## [RECORDS FOR THE TASK]

╔══

(* ===== verification/Sysinfo.v ===== *)
(** * Sysinfo: what the agent finds out about its machine

    Models [internal/sysinfo/sysinfo.go]: the detection of processors, memory,
    disk, GPU and latency from the output of programs.  What a program prints,
    [strconv.ParseFloat] and the host that [url.Parse] finds are parameters.
    [None] is a panic. *)
From S2P Require Import Prelude GoFloat Json Path Storage PluginInstall Sandbox PluginVerify PluginExecute PluginRun BackendClient.

From Stdlib Require Import Ascii.

(** ** The record *)

Record Specs := mkSpecs {
  OS : string; Arch : string; CPUCores : Z; AvailableCPUCores : Z; CPUModel : string; CPUUsagePercent : float64;
  TotalMemoryGB : float64; AvailableMemoryGB : float64; DiskFreeGB : float64; GPUModel : string;
  GPUMemoryFreeGB : float64; GPUMemoryTotalGB : float64; IOThroughputMBps : float64; NetworkLatency : float64 }.

Definition zero : float64 := f64_of_Z 0.

Definition newSpecs (os arch : string) (cores : Z) : Specs :=
  mkSpecs os arch cores 0 "" zero zero zero zero "" zero zero zero zero.

Definition with_model (m : string) (s : Specs) : Specs :=
  mkSpecs (OS s) (Arch s) (CPUCores s) (AvailableCPUCores s) m (CPUUsagePercent s) (TotalMemoryGB s) (AvailableMemoryGB s) (DiskFreeGB s)
    (GPUModel s) (GPUMemoryFreeGB s) (GPUMemoryTotalGB s) (IOThroughputMBps s) (NetworkLatency s).
Definition with_total (f : float64) (s : Specs) : Specs :=
  mkSpecs (OS s) (Arch s) (CPUCores s) (AvailableCPUCores s) (CPUModel s) (CPUUsagePercent s) f (AvailableMemoryGB s) (DiskFreeGB s)
    (GPUModel s) (GPUMemoryFreeGB s) (GPUMemoryTotalGB s) (IOThroughputMBps s) (NetworkLatency s).
Definition with_available (f : float64) (s : Specs) : Specs :=
  mkSpecs (OS s) (Arch s) (CPUCores s) (AvailableCPUCores s) (CPUModel s) (CPUUsagePercent s) (TotalMemoryGB s) f (DiskFreeGB s)
    (GPUModel s) (GPUMemoryFreeGB s) (GPUMemoryTotalGB s) (IOThroughputMBps s) (NetworkLatency s).
Definition with_disk_free (f : float64) (s : Specs) : Specs :=
  mkSpecs (OS s) (Arch s) (CPUCores s) (AvailableCPUCores s) (CPUModel s) (CPUUsagePercent s) (TotalMemoryGB s) (AvailableMemoryGB s) f
    (GPUModel s) (GPUMemoryFreeGB s) (GPUMemoryTotalGB s) (IOThroughputMBps s) (NetworkLatency s).
Definition with_gpu (m : string) (total free : float64) (s : Specs) : Specs :=
  mkSpecs (OS s) (Arch s) (CPUCores s) (AvailableCPUCores s) (CPUModel s) (CPUUsagePercent s) (TotalMemoryGB s) (AvailableMemoryGB s) (DiskFreeGB s)
    m free total (IOThroughputMBps s) (NetworkLatency s).

(** What of it is sent with the availability of the device. *)
Definition sent (s : Specs) : BackendClient.Specs :=
  BackendClient.mkSpecs (CPUCores s) (AvailableCPUCores s) (CPUUsagePercent s) (TotalMemoryGB s) (AvailableMemoryGB s) (GPUModel s)
    (GPUMemoryFreeGB s) (GPUMemoryTotalGB s) (IOThroughputMBps s) (NetworkLatency s).

(** ** Texts *)

(** [strings.Split(s, "\n")]. *)
Definition split_lines (s : string) : list string := split_on "010"%char s.

(** [strings.TrimRight(s, cutset)]. *)
Fixpoint TrimRight (cutset : list ascii) (s : string) : string :=
  match s with
  | EmptyString => EmptyString
  | String c s' =>
      match TrimRight cutset s' with
      | EmptyString => if existsb (Ascii.eqb c) cutset then EmptyString else String c EmptyString
      | t => String c t
      end
  end.

(** [strconv.ParseUint(s, 10, 64)]. *)
Definition ParseUint (s : string) : option Z :=
  if (s =?s "") || negb (all_digits s) then None
  else match read_nat s with Some z => if z <? 2 ^ 64 then Some z else None | None => None end.

(** [strings.Split(s, sep)[1]], if there is one. *)
Definition second_part (sep s : string) : option string :=
  match strings_Index s sep with
  | None => None
  | Some i =>
      let rest := str_drop (i + String.length sep) s in
      Some (match strings_Index rest sep with Some j => str_take j rest | None => rest end)
  end.

Section machine.
Context (GOOS GOARCH : string) (NumCPU : Z) (Getenv : string -> string).
(** What a program prints on both streams and its error, the end of its time included. *)
Context (run : string -> list string -> string * error).
(** [strconv.ParseFloat], which also gives a number when it fails: zero, or an infinity. *)
Context (ParseFloat : string -> float64 * error).
(** The host of [url.Parse], if the text parses. *)
Context (url_Hostname : string -> option string).

Definition runCmd (name : string) (args : list string) : string :=
  match run name args with (out, None) => TrimSpace out | (_, Some _) => "" end.

(** ** Latency *)

(** The first line with a time decides; a time without a number panics. *)
Fixpoint ping_time (lines : list string) : option float64 :=
  match lines with
  | [] => Some zero
  | line :: lines =>
      match second_part "time=" line with
      | None => ping_time lines
      | Some part => match Fields part with [] => None | v :: _ => Some (ParseFloat v).1 end
      end
  end.

Definition pingOnce (host : string) : option float64 :=
  if (GOOS =?s "darwin") || (GOOS =?s "linux") then
    match run "ping" ["-c"; "1"; (if GOOS =?s "darwin" then "-t" else "-W"); "1"; host] with
    | (_, Some _) => Some zero
    | (out, None) => ping_time (split_lines out)
    end
  else Some zero.

Definition probeLatency : option float64 :=
  let raw := Getenv "BACKEND_URL" in
  let backend := if raw =?s "" then "" else default "" (url_Hostname raw) in
  if negb (backend =?s "") then pingOnce backend
  else
    let host := Getenv "CDN_PING_HOST" in
    if negb (host =?s "") then pingOnce host else Some zero.

(** ** Memory, processors and disk *)

Definition giga : float64 := f64_of_Z (1024 * 1024 * 1024).

Definition parseSize (sizeStr : string) : float64 :=
  let sizeStr := TrimSpace sizeStr in
  match String.get (String.length sizeStr - 1) sizeStr with
  | None => zero
  | Some unit =>
      let val := (ParseFloat (TrimRight ["G"; "M"; "K"]%char sizeStr)).1 in
      if Ascii.eqb unit "M" then f64_div val (f64_of_Z 1024)
      else if Ascii.eqb unit "K" then f64_div val (f64_of_Z (1024 * 1024))
      else val
  end.

(** The fourth column of the second line. *)
Definition disk_free (df : string) (s : Specs) : Specs :=
  match split_lines df with
  | _ :: line :: _ => match Fields line with _ :: _ :: _ :: avail :: _ => with_disk_free (parseSize avail) s | _ => s end
  | _ => s
  end.

Definition total_bytes (mem : string) (s : Specs) : Specs :=
  match ParseFloat (TrimSpace mem) with
  | (total, None) => if f64_lt zero total then with_total (f64_div total giga) s else s
  | (_, Some _) => s
  end.

Record vm_pages := mkPages { free : Z; inactive : Z; purgeable : Z; compressed : Z }.

(** A line of [vm_stat]; a page is taken to have 4096 bytes, counted in [uint64]. *)
Definition vm_line (p : vm_pages) (line : string) : vm_pages :=
  match Fields line with
  | _ :: _ :: valStr :: _ =>
      match ParseUint (TrimRight ["."]%char valStr) with
      | None => p
      | Some val =>
          let pages := (val * 4096) mod 2 ^ 64 in
          if strings_Contains line "Pages free:" then mkPages pages (inactive p) (purgeable p) (compressed p)
          else if strings_Contains line "Pages inactive:" then mkPages (free p) pages (purgeable p) (compressed p)
          else if strings_Contains line "Pages purgeable:" then mkPages (free p) (inactive p) pages (compressed p)
          else if strings_Contains line "Pages compressed:" then mkPages (free p) (inactive p) (purgeable p) pages
          else p
      end
  | _ => p
  end.

Definition detectMacAvailableMemory : float64 :=
  let p := foldl vm_line (mkPages 0 0 0 0) (split_lines (runCmd "vm_stat" [])) in
  let available := f64_sub (f64_of_Z ((free p + inactive p + purgeable p) mod 2 ^ 64)) (f64_of_Z (compressed p)) in
  let available := f64_div available giga in
  if f64_lt available zero then zero else available.

Definition detectMac (s : Specs) : Specs :=
  let s := with_model (runCmd "sysctl" ["-n"; "machdep.cpu.brand_string"]) s in
  let s := total_bytes (runCmd "sysctl" ["-n"; "hw.memsize"]) s in
  let s := with_available detectMacAvailableMemory s in
  disk_free (runCmd "df" ["-h"; "/"]) s.

(** The first line that names a model decides, whether it has a colon or not. *)
Fixpoint cpu_model (lines : list string) (s : Specs) : Specs :=
  match lines with
  | [] => s
  | l :: lines =>
      if strings_Contains l "model name" then
        match SplitN2 ":" l with Some (_, model) => with_model (TrimSpace model) s | None => s end
      else cpu_model lines s
  end.

(** The second column of a line of [/proc/meminfo], which is in kilobytes. *)
Definition meminfo (name : string) : option float64 :=
  match Fields (runCmd "grep" [name; "/proc/meminfo"]) with
  | _ :: kb :: _ => match ParseFloat kb with (f, None) => Some (f64_div f (f64_of_Z (1024 * 1024))) | (_, Some _) => None end
  | _ => None
  end.

Definition detectLinux (s : Specs) : Specs :=
  let s := cpu_model (split_lines (runCmd "cat" ["/proc/cpuinfo"])) s in
  let s := match meminfo "MemTotal" with Some f => with_total f s | None => s end in
  let s := match meminfo "MemAvailable" with Some f => with_available f s | None => s end in
  disk_free (runCmd "df" ["-BG"; "/"]) s.

Definition detectWindows (s : Specs) : Specs :=
  let s := with_model (runCmd "wmic" ["cpu"; "get"; "name"]) s in
  total_bytes (runCmd "wmic" ["ComputerSystem"; "get"; "TotalPhysicalMemory"]) s.

(** A positive count that a program prints, or that of the Go runtime. *)
Definition cores_of (cores : Z) (out : string) : Z :=
  if out =?s "" then cores
  else match Atoi (TrimSpace out) with Some count => if count <=? 0 then cores else count | None => cores end.

Definition detectLinuxAvailableCores (s : Specs) : Z := cores_of (CPUCores s) (runCmd "grep" ["-c"; "processor"; "/proc/cpuinfo"]).
Definition detectMacAvailableCores (s : Specs) : Z := cores_of (CPUCores s) (runCmd "sysctl" ["-n"; "hw.ncpu"]).

Definition detectAvailableCPUCores (s : Specs) : Z :=
  if GOOS =?s "linux" then detectLinuxAvailableCores s
  else if GOOS =?s "darwin" then detectMacAvailableCores s
  else CPUCores s.

(** ** GPU *)

Fixpoint gpu_line (lines : list string) : string :=
  match lines with
  | [] => ""
  | line :: lines =>
      let l := strings_ToLower line in
      if strings_Contains l "chipset" || strings_Contains l "graphics" then TrimSpace line else gpu_line lines
  end.
Definition parseGPUModel (output : string) : string := gpu_line (split_lines output).

(** The numbers of [nvidia-smi] are in MiB, and are kept as they are. *)
Definition detectGPU (s : Specs) : Specs :=
  let out := runCmd "nvidia-smi" ["--query-gpu=name,memory.total,memory.free"; "--format=csv,noheader,nounits"] in
  if negb (out =?s "") then
    match split_on "," out with
    | name :: total :: free :: _ => with_gpu (TrimSpace name) (ParseFloat (TrimSpace total)).1 (ParseFloat (TrimSpace free)).1 s
    | _ => s
    end
  else if GOOS =?s "darwin" then
    with_gpu (parseGPUModel (runCmd "system_profiler" ["SPDisplaysDataType"])) (GPUMemoryTotalGB s) (GPUMemoryFreeGB s) s
  else s.

Definition cpuUsagePercent : float64 := zero.
Definition ioHeuristic : float64 := if GOOS =?s "linux" then f64_of_Z 100 else zero.

(** ** All of it *)

Definition Detect : option Specs :=
  let s := newSpecs GOOS GOARCH NumCPU in
  let s := if GOOS =?s "darwin" then detectMac s
           else if GOOS =?s "linux" then detectLinux s
           else if GOOS =?s "windows" then detectWindows s
           else s in
  let cores := detectAvailableCPUCores s in
  let s := detectGPU s in
  match probeLatency with
  | None => None
  | Some latency =>
      Some (mkSpecs (OS s) (Arch s) (CPUCores s) cores (CPUModel s) cpuUsagePercent (TotalMemoryGB s) (AvailableMemoryGB s) (DiskFreeGB s)
        (GPUModel s) (GPUMemoryFreeGB s) (GPUMemoryTotalGB s) ioHeuristic latency)
  end.
End machine.

(** ** Properties *)

(** Whole numbers are enough for the examples. *)
Definition whole_numbers (s : string) : float64 * error :=
  match Atoi s with Some z => (f64_of_Z z, None) | None => (zero, Some "invalid syntax") end.

Definition nl : string := String "010"%char "".
Definition linux_box (name : string) (args : list string) : string * error :=
  if name =?s "cat" then ("processor : 0" +:+ nl +:+ "model name : Xeon : E5 " +:+ nl +:+ "model name : other", None)
  else if name =?s "grep" then
    match args with
    | ["MemTotal"; _] => ("MemTotal:  16777216 kB", None)
    | ["MemAvailable"; _] => ("MemAvailable: 8388608 kB", None)
    | _ => ("8" +:+ nl, None)
    end
  else if name =?s "df" then ("Filesystem 1G-blocks Used Available" +:+ nl +:+ "/dev/sda1 100G 60G 40G 60% /", None)
  else if name =?s "nvidia-smi" then ("Tesla T4, 15360, 8" +:+ nl, None)
  else if name =?s "ping" then ("64 bytes from cp: time=12 ms", None)
  else ("", Some "not found").

Definition linux_env (k : string) : string := if k =?s "BACKEND_URL" then "https://cp" else "".

Example Detect_linux :
  Detect "linux" "amd64" 16 linux_env linux_box whole_numbers (fun _ => Some "cp") =
  Some (mkSpecs "linux" "amd64" 16 8 "Xeon : E5" zero (f64_of_Z 16) (f64_of_Z 8) (f64_of_Z 40) "Tesla T4" (f64_of_Z 8) (f64_of_Z 15360)
    (f64_of_Z 100) (f64_of_Z 12)).
Proof. vm_compute. reflexivity. Qed.

(** The MiB of [nvidia-smi] are taken for GiB: with 8 MiB free, a plugin that
    requires 8000 MB may run.  A second card puts its name after the third
    number, which then is none: the plugin may not run with any memory free. *)
Definition gpu_of (out : string) : Specs :=
  detectGPU "linux" (fun name _ => if name =?s "nvidia-smi" then (out, None) else ("", Some "not found")) whole_numbers (newSpecs "linux" "amd64" 8).

Definition gpu_plugin : PluginVerify.Manifest :=
  PluginVerify.mkManifest "llm" "1" "main.py" "" "" "script" "python" "" true false
    (PluginVerify.mkResources 256 0 (f64_of_Z 0) 60 true 8000) "" "" false [].

Definition gpu_check (out : string) : error :=
  check_gpu (GPUModel (gpu_of out)) (GPUMemoryFreeGB (gpu_of out)) (fun f => itoa (f64_to_int64 f)) gpu_plugin.

Example gpu_checks :
  (gpu_check "Tesla T4, 15360, 8", gpu_check ("Tesla T4, 15360, 15000" +:+ nl +:+ "Tesla T4, 15360, 15000")) =
  (None, Some "plugin llm requires 8000 MB GPU memory but only 0 MB free").
Proof. vm_compute. reflexivity. Qed.

(** The sizes of [df -h] on macOS end in [Gi], and those of a terabyte in [T]:
    neither is a number. *)
Example parseSize_ex : map (parseSize whole_numbers) ["40G"; "512M"; ""; "120Gi"; "2T"] =
  [f64_of_Z 40; f64_ratio 1 2; zero; zero; zero].
Proof. vm_compute. reflexivity. Qed.

Lemma cut_at_zero a : f64_lt (if f64_lt a zero then zero else a) zero = false.
Proof. by destruct (f64_lt a zero) eqn:E. Qed.

(** The free memory of a Mac is never negative. *)
Lemma mac_memory_nonneg run : f64_lt (detectMacAvailableMemory run) zero = false.
Proof. apply cut_at_zero. Qed.

(** The number of processors that is announced is positive if that of the Go
    runtime is. *)
Lemma available_cores_positive os run s : 1 <= CPUCores s -> 1 <= detectAvailableCPUCores os run s.
Proof.
  intros H. assert (Hc : forall out, 1 <= cores_of (CPUCores s) out).
  { intros out. unfold cores_of. destruct (out =?s ""); [done|]. destruct (Atoi _) as [n|]; [|done].
    destruct (Z.leb_spec n 0); lia. }
  unfold detectAvailableCPUCores, detectLinuxAvailableCores, detectMacAvailableCores. by destruct (os =?s "linux"), (os =?s "darwin").
Qed.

╚══

## [YOUR GOAL]
Check the records above and copy each line that has the string "GOARCH".

## [FINISHED TASK]
Context (GOOS GOARCH : string) (NumCPU : Z) (Getenv : string -> string).
  let s := newSpecs GOOS GOARCH NumCPU in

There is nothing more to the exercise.